• [RAW DATA]:
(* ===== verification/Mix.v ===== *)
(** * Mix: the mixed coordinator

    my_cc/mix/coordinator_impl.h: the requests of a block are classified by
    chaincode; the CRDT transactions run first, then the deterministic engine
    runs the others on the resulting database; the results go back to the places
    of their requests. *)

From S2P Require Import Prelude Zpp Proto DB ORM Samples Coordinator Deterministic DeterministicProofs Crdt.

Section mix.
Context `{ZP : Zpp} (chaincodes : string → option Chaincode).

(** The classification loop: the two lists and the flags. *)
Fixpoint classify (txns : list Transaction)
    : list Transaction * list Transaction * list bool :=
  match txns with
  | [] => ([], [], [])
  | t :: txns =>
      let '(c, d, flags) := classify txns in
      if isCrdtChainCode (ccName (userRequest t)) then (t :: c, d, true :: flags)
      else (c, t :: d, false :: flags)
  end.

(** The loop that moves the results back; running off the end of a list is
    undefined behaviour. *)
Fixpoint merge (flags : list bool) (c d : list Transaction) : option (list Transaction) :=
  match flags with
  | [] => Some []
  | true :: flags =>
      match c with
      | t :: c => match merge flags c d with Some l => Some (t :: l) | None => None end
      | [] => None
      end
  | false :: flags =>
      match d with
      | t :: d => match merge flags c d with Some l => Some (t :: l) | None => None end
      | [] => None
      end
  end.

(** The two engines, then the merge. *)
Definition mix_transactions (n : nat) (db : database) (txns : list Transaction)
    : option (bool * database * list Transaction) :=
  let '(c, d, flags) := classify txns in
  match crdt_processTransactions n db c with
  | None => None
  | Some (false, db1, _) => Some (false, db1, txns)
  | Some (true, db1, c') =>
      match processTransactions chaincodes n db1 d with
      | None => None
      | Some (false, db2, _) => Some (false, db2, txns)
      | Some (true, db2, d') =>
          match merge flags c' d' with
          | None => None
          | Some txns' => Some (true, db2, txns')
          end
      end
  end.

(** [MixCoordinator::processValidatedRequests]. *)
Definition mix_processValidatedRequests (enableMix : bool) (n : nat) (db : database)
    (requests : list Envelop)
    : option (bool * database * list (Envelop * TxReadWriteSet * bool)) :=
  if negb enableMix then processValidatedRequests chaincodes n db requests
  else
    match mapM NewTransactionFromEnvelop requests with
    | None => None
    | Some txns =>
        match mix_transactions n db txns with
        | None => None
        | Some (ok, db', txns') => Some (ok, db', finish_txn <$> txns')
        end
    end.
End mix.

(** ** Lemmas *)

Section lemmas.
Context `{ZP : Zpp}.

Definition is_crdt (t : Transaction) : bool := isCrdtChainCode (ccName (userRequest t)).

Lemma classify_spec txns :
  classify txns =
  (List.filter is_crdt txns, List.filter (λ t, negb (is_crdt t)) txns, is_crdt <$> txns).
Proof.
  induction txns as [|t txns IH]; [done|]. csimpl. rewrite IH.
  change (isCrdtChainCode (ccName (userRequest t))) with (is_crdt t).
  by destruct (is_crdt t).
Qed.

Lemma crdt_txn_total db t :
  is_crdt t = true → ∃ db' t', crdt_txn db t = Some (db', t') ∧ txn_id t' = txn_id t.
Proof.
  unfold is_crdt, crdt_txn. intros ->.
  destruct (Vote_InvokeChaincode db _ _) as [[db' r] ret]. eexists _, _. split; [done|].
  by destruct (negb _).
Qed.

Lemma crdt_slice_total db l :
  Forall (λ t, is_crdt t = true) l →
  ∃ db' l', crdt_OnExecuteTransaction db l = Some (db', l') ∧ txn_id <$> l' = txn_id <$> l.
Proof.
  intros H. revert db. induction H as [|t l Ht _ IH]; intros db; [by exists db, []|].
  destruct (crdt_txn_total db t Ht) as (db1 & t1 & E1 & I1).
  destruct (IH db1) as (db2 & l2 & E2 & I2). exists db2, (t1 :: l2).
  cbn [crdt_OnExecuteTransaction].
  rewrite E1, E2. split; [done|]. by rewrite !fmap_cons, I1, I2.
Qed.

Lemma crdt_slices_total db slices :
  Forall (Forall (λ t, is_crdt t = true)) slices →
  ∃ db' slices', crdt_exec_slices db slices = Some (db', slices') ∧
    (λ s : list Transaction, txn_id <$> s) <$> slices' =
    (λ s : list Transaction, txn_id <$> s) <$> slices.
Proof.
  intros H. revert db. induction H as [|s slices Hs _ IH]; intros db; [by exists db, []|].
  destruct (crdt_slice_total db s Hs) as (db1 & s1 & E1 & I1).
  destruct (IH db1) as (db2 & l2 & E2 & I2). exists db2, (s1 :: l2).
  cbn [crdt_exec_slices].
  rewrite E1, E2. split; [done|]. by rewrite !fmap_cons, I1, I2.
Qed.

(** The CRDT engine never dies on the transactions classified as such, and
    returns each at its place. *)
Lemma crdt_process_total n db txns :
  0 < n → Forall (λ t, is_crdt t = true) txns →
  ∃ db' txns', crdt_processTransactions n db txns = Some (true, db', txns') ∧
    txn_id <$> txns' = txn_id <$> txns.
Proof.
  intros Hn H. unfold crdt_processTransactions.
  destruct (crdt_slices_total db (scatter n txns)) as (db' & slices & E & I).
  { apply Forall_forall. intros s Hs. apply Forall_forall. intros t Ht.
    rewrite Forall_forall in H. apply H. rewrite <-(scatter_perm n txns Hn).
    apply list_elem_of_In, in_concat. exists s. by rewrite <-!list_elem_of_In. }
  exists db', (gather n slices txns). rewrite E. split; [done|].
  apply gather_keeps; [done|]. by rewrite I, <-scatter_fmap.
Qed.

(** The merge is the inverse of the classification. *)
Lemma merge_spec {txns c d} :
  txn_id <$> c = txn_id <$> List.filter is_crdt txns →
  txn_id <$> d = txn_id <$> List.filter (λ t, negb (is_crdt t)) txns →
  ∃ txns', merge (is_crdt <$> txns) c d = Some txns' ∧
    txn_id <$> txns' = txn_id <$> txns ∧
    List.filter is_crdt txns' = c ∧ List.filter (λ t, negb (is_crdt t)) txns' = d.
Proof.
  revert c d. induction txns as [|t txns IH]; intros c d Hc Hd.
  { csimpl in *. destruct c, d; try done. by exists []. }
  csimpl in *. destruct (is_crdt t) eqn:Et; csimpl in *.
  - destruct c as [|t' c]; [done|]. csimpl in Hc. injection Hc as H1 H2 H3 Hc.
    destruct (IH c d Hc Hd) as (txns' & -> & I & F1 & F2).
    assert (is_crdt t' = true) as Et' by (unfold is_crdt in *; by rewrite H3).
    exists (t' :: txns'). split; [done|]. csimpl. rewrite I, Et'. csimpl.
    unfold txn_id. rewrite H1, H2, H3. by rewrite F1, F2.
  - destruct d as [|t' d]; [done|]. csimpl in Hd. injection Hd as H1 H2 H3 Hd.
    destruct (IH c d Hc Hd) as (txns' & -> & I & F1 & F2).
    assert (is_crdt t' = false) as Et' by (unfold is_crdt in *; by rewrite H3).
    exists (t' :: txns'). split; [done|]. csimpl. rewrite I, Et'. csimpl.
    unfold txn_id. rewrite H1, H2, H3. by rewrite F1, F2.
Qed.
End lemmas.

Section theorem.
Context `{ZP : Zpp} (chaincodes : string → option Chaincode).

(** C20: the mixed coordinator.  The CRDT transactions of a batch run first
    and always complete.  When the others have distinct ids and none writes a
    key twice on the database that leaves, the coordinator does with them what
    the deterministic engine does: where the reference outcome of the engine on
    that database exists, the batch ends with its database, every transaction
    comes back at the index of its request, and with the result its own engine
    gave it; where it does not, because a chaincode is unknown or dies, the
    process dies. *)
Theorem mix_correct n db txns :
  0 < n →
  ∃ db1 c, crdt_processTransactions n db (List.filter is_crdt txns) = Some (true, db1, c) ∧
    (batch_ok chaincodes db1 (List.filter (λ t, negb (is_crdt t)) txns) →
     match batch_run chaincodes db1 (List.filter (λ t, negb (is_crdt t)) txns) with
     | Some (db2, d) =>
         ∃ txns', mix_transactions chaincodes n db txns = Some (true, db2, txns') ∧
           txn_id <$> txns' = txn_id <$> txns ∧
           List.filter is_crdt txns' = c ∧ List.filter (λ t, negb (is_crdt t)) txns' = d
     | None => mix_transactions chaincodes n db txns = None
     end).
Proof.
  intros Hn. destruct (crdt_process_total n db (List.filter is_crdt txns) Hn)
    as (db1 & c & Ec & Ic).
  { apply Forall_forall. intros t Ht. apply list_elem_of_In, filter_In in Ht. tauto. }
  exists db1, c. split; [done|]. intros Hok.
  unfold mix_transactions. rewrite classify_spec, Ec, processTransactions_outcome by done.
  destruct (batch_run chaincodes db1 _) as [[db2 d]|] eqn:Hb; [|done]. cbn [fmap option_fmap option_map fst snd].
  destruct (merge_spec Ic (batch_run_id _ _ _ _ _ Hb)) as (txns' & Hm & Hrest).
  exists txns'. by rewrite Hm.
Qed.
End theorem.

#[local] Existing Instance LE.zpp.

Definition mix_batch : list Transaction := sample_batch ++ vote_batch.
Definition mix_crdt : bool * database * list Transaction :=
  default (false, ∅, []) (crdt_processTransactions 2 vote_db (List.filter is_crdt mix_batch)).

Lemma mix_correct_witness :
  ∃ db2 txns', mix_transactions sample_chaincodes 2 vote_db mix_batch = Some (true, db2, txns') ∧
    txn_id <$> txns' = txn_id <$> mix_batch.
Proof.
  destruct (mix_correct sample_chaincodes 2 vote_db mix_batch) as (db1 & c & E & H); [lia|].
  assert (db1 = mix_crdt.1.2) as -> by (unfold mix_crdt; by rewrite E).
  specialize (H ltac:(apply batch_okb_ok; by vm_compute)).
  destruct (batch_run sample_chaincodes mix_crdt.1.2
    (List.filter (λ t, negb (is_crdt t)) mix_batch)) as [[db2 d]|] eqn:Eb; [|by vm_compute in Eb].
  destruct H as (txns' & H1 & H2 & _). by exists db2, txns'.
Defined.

• [PROBLEM TO WORK ON]: Say the number of lines in the entries that have the string "assert", and only that.

• [EXERCISE OUTPUT]: 3